+++ Exercise data +++

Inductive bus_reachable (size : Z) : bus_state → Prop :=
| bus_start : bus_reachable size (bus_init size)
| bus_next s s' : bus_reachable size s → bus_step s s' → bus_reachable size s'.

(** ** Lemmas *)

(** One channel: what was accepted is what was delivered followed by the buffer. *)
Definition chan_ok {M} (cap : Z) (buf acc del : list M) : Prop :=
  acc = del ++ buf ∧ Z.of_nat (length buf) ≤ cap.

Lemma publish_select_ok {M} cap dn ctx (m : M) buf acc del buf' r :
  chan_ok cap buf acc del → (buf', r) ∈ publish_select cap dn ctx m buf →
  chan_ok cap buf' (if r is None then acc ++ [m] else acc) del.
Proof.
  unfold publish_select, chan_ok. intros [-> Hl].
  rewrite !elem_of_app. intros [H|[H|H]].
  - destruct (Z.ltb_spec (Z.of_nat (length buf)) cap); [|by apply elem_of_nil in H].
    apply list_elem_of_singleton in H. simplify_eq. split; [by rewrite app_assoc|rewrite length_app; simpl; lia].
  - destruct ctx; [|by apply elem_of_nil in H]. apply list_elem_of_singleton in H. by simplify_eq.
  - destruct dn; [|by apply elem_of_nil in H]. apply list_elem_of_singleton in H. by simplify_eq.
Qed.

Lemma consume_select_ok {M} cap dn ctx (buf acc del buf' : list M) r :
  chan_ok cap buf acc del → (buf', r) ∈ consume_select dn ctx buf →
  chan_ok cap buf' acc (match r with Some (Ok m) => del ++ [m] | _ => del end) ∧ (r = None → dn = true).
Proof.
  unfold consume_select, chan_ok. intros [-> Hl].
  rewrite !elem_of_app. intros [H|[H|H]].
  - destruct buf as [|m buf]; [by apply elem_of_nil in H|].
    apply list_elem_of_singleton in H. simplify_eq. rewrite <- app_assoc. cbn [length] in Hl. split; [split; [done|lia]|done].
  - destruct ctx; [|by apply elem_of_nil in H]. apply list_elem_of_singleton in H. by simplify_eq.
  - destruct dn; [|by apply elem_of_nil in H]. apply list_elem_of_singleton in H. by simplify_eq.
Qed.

+++

# Aim of the task:
Would you output, from the records above, exactly the run of lines that starts at the line containing "(** One channel: what" and ends at the line containing "chan_ok cap buf acc del → (buf', r) ∈ publish_select", and only that run?

# Result of this exercise:
(** One channel: what was accepted is what was delivered followed by the buffer. *)
Definition chan_ok {M} (cap : Z) (buf acc del : list M) : Prop :=
  acc = del ++ buf ∧ Z.of_nat (length buf) ≤ cap.

Lemma publish_select_ok {M} cap dn ctx (m : M) buf acc del buf' r :
  chan_ok cap buf acc del → (buf', r) ∈ publish_select cap dn ctx m buf →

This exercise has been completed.